Problem description: Beginning at the top of the data below, write out every line exactly until you reach the line with "#[global] Instance result_bind", and include that line.

Collected data entries:

◇ ◇ ◇ ◇ ◇ ◇ ◇

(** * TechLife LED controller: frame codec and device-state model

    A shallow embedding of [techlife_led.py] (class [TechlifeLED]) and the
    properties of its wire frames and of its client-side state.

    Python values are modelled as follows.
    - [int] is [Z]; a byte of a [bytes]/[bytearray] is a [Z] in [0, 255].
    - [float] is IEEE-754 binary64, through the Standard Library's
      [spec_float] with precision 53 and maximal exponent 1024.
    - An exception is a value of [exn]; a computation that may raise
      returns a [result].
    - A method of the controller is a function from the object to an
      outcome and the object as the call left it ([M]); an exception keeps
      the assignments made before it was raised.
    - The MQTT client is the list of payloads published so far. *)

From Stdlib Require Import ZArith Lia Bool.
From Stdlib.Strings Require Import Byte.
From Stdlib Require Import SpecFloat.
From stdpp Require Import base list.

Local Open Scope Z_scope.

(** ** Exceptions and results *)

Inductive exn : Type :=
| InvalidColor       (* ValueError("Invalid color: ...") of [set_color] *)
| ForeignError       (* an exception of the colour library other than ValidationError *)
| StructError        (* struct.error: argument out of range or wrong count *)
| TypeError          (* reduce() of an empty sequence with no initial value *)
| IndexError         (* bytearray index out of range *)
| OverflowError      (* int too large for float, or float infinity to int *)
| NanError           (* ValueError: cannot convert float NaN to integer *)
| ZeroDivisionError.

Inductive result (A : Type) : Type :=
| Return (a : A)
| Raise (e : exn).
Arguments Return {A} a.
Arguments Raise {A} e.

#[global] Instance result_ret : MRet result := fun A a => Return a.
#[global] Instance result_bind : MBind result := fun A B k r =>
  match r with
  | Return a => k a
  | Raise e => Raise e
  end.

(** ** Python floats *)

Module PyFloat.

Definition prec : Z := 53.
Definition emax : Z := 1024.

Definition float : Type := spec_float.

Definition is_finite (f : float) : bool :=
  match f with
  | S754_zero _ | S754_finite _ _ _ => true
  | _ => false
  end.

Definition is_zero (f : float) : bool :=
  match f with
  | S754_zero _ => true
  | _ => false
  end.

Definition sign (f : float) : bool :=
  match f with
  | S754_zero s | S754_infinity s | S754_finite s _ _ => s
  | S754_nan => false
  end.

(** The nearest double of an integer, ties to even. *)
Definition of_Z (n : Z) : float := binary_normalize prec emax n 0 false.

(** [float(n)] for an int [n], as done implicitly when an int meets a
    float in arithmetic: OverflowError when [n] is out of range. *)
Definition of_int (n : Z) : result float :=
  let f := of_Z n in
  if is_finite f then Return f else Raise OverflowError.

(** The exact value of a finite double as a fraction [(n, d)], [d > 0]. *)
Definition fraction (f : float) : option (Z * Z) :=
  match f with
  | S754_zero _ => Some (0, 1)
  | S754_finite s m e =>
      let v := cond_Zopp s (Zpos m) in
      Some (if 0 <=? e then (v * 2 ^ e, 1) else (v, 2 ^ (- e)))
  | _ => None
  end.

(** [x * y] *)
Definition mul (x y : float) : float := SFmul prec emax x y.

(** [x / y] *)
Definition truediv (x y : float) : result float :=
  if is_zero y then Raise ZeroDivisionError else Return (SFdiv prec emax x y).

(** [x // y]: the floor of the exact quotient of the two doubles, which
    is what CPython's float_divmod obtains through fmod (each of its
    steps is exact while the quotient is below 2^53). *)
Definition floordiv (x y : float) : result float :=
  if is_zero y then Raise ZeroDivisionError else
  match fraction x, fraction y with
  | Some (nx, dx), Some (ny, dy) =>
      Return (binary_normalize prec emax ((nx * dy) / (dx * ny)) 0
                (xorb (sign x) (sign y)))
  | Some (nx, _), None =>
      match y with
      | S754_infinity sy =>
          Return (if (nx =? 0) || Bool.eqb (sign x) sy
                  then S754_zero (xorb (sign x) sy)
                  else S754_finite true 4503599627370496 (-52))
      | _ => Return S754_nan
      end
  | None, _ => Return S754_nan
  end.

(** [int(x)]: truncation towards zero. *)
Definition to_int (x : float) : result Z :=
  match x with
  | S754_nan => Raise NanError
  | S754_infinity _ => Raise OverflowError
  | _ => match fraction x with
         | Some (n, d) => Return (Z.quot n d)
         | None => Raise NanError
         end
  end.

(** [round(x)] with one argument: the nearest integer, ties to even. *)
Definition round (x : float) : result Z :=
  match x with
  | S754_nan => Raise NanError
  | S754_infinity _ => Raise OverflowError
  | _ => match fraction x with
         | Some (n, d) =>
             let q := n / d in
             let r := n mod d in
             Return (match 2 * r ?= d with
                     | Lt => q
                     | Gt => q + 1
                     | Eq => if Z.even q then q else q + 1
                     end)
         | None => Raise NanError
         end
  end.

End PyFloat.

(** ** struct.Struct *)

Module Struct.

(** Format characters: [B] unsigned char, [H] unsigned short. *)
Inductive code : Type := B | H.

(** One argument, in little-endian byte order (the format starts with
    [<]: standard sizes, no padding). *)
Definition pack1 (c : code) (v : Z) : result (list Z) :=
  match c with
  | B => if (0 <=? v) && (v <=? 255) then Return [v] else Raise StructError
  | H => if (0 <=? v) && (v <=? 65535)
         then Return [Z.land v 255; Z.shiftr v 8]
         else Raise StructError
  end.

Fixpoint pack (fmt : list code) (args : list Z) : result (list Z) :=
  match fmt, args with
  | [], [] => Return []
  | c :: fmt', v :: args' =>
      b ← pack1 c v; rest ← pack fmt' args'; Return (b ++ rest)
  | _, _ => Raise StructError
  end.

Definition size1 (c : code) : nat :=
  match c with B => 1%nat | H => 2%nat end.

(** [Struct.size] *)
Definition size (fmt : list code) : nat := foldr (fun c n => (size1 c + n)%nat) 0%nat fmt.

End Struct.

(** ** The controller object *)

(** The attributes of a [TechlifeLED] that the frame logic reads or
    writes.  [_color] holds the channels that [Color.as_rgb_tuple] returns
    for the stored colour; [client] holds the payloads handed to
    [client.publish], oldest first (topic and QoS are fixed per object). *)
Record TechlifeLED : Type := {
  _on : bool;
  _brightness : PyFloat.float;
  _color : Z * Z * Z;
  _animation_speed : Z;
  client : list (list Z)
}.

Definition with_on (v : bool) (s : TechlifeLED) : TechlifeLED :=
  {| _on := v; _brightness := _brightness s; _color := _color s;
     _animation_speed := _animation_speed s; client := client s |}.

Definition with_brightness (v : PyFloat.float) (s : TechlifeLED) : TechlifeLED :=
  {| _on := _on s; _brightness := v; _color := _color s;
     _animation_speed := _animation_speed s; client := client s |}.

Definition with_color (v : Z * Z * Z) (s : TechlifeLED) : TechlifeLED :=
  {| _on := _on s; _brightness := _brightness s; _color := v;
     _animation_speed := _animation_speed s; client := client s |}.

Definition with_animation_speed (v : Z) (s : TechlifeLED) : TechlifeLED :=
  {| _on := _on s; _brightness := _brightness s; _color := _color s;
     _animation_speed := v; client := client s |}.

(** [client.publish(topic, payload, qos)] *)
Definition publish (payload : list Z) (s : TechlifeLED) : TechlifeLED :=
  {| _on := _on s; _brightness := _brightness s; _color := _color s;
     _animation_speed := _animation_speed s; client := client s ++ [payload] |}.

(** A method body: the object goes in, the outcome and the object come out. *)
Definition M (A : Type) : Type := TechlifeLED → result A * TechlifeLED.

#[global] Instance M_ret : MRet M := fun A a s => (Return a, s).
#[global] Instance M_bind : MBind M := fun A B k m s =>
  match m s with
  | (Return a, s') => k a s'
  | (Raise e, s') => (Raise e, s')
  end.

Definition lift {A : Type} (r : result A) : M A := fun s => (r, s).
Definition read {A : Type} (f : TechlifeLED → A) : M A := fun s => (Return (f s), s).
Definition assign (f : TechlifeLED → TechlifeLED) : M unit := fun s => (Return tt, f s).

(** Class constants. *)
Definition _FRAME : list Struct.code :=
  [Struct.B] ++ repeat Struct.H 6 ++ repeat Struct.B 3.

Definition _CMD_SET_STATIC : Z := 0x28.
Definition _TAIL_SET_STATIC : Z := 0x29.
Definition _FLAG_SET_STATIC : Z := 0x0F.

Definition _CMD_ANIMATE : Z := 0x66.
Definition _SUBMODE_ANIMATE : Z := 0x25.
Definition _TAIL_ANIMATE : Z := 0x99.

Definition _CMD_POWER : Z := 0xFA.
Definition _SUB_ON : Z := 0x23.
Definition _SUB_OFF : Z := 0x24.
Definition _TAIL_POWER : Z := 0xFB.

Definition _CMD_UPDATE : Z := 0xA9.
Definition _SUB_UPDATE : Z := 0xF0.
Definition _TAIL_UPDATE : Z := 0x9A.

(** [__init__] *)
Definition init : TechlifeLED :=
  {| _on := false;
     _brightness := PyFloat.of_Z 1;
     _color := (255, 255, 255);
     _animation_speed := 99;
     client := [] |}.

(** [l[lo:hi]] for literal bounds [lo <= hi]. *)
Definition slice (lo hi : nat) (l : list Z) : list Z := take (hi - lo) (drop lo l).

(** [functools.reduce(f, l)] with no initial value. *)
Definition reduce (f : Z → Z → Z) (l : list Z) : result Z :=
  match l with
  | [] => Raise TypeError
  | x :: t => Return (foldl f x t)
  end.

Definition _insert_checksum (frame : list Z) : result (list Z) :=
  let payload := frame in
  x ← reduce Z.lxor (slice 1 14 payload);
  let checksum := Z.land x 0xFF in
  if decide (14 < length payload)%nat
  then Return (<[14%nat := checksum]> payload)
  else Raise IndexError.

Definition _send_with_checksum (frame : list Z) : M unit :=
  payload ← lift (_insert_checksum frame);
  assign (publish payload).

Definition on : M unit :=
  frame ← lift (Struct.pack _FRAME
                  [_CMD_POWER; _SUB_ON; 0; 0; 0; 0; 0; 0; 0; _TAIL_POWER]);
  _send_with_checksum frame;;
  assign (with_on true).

◇ ◇ ◇ ◇ ◇ ◇ ◇

Task response:
(** * TechLife LED controller: frame codec and device-state model

    A shallow embedding of [techlife_led.py] (class [TechlifeLED]) and the
    properties of its wire frames and of its client-side state.

    Python values are modelled as follows.
    - [int] is [Z]; a byte of a [bytes]/[bytearray] is a [Z] in [0, 255].
    - [float] is IEEE-754 binary64, through the Standard Library's
      [spec_float] with precision 53 and maximal exponent 1024.
    - An exception is a value of [exn]; a computation that may raise
      returns a [result].
    - A method of the controller is a function from the object to an
      outcome and the object as the call left it ([M]); an exception keeps
      the assignments made before it was raised.
    - The MQTT client is the list of payloads published so far. *)

From Stdlib Require Import ZArith Lia Bool.
From Stdlib.Strings Require Import Byte.
From Stdlib Require Import SpecFloat.
From stdpp Require Import base list.

Local Open Scope Z_scope.

(** ** Exceptions and results *)

Inductive exn : Type :=
| InvalidColor       (* ValueError("Invalid color: ...") of [set_color] *)
| ForeignError       (* an exception of the colour library other than ValidationError *)
| StructError        (* struct.error: argument out of range or wrong count *)
| TypeError          (* reduce() of an empty sequence with no initial value *)
| IndexError         (* bytearray index out of range *)
| OverflowError      (* int too large for float, or float infinity to int *)
| NanError           (* ValueError: cannot convert float NaN to integer *)
| ZeroDivisionError.

Inductive result (A : Type) : Type :=
| Return (a : A)
| Raise (e : exn).
Arguments Return {A} a.
Arguments Raise {A} e.

#[global] Instance result_ret : MRet result := fun A a => Return a.
#[global] Instance result_bind : MBind result := fun A B k r =>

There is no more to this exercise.